**** Data shown

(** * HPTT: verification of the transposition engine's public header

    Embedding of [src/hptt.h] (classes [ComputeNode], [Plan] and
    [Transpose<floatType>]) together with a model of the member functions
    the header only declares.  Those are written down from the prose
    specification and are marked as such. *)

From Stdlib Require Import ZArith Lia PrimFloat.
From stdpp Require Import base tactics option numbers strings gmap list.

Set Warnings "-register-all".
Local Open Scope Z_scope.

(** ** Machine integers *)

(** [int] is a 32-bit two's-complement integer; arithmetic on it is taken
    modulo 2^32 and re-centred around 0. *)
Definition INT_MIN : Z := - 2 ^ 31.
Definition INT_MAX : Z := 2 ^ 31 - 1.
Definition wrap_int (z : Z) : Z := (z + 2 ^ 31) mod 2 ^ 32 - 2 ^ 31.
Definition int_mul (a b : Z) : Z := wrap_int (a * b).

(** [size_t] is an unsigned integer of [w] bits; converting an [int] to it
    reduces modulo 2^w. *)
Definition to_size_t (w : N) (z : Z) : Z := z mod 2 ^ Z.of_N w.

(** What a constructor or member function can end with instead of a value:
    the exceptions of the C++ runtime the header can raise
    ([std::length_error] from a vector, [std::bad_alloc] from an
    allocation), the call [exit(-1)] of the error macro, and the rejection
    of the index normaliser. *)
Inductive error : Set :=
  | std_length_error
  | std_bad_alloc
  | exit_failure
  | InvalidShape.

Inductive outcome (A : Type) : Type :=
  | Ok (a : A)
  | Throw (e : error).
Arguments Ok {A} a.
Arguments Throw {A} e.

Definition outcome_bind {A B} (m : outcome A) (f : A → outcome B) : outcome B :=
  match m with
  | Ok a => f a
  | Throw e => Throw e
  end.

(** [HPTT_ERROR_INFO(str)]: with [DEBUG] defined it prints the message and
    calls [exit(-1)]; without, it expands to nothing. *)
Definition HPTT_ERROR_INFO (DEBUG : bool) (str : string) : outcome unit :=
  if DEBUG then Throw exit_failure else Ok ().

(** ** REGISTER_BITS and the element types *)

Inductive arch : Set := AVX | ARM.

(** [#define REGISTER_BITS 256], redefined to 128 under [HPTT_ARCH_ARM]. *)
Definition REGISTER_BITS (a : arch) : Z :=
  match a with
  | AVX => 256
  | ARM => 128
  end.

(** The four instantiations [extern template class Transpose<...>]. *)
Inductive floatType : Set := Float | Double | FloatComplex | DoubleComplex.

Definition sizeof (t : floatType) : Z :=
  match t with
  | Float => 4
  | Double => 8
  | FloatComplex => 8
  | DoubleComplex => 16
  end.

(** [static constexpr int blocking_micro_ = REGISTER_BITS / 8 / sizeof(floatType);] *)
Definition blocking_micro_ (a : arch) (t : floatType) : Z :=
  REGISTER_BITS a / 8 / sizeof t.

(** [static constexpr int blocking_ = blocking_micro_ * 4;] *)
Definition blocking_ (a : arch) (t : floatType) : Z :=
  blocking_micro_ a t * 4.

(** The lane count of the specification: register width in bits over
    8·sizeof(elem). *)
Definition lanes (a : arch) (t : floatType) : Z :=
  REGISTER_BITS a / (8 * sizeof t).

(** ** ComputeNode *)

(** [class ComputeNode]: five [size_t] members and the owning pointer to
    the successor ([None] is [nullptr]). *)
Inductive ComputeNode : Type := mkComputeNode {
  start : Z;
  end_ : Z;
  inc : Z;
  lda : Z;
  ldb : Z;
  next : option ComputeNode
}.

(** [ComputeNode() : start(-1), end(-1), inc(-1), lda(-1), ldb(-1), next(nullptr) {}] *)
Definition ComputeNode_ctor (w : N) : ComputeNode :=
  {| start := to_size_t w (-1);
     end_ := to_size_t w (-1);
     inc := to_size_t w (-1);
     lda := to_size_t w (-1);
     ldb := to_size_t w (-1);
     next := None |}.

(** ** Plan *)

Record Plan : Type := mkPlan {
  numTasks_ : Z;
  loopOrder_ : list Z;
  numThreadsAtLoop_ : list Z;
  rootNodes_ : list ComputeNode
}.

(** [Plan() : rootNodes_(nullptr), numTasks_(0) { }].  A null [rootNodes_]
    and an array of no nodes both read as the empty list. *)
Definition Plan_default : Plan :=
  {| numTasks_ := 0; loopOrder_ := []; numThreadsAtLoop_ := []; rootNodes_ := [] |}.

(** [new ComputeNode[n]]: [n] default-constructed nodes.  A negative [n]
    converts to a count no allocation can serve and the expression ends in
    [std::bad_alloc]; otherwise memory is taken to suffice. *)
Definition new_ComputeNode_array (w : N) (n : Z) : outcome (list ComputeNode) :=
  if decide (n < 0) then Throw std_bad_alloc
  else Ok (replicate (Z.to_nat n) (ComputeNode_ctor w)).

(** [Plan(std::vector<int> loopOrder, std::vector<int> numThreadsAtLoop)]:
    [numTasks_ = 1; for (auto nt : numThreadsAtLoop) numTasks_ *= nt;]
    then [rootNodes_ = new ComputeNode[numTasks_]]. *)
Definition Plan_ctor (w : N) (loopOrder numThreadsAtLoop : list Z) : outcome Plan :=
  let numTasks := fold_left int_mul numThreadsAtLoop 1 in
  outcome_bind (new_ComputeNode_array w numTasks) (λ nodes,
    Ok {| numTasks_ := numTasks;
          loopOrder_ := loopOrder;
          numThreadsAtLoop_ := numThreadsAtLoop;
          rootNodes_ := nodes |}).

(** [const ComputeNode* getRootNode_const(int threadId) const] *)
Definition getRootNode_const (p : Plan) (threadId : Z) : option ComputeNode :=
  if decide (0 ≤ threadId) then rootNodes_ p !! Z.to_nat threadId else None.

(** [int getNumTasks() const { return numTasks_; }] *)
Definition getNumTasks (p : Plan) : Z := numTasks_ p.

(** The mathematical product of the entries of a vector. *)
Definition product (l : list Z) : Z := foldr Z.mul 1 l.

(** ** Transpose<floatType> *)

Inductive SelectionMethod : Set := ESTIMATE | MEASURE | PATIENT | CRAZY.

********

**Work instructions**
In the listing above, locate the line containing "e => Throw e" and the line containing "(** ** ComputeNode *)". Transcribe those two lines and everything between them, exactly as written.

**Written solution**
  | Throw e => Throw e
  end.

(** [HPTT_ERROR_INFO(str)]: with [DEBUG] defined it prints the message and
    calls [exit(-1)]; without, it expands to nothing. *)
Definition HPTT_ERROR_INFO (DEBUG : bool) (str : string) : outcome unit :=
  if DEBUG then Throw exit_failure else Ok ().

(** ** REGISTER_BITS and the element types *)

Inductive arch : Set := AVX | ARM.

(** [#define REGISTER_BITS 256], redefined to 128 under [HPTT_ARCH_ARM]. *)
Definition REGISTER_BITS (a : arch) : Z :=
  match a with
  | AVX => 256
  | ARM => 128
  end.

(** The four instantiations [extern template class Transpose<...>]. *)
Inductive floatType : Set := Float | Double | FloatComplex | DoubleComplex.

Definition sizeof (t : floatType) : Z :=
  match t with
  | Float => 4
  | Double => 8
  | FloatComplex => 8
  | DoubleComplex => 16
  end.

(** [static constexpr int blocking_micro_ = REGISTER_BITS / 8 / sizeof(floatType);] *)
Definition blocking_micro_ (a : arch) (t : floatType) : Z :=
  REGISTER_BITS a / 8 / sizeof t.

(** [static constexpr int blocking_ = blocking_micro_ * 4;] *)
Definition blocking_ (a : arch) (t : floatType) : Z :=
  blocking_micro_ a t * 4.

(** The lane count of the specification: register width in bits over
    8·sizeof(elem). *)
Definition lanes (a : arch) (t : floatType) : Z :=
  REGISTER_BITS a / (8 * sizeof t).

(** ** ComputeNode *)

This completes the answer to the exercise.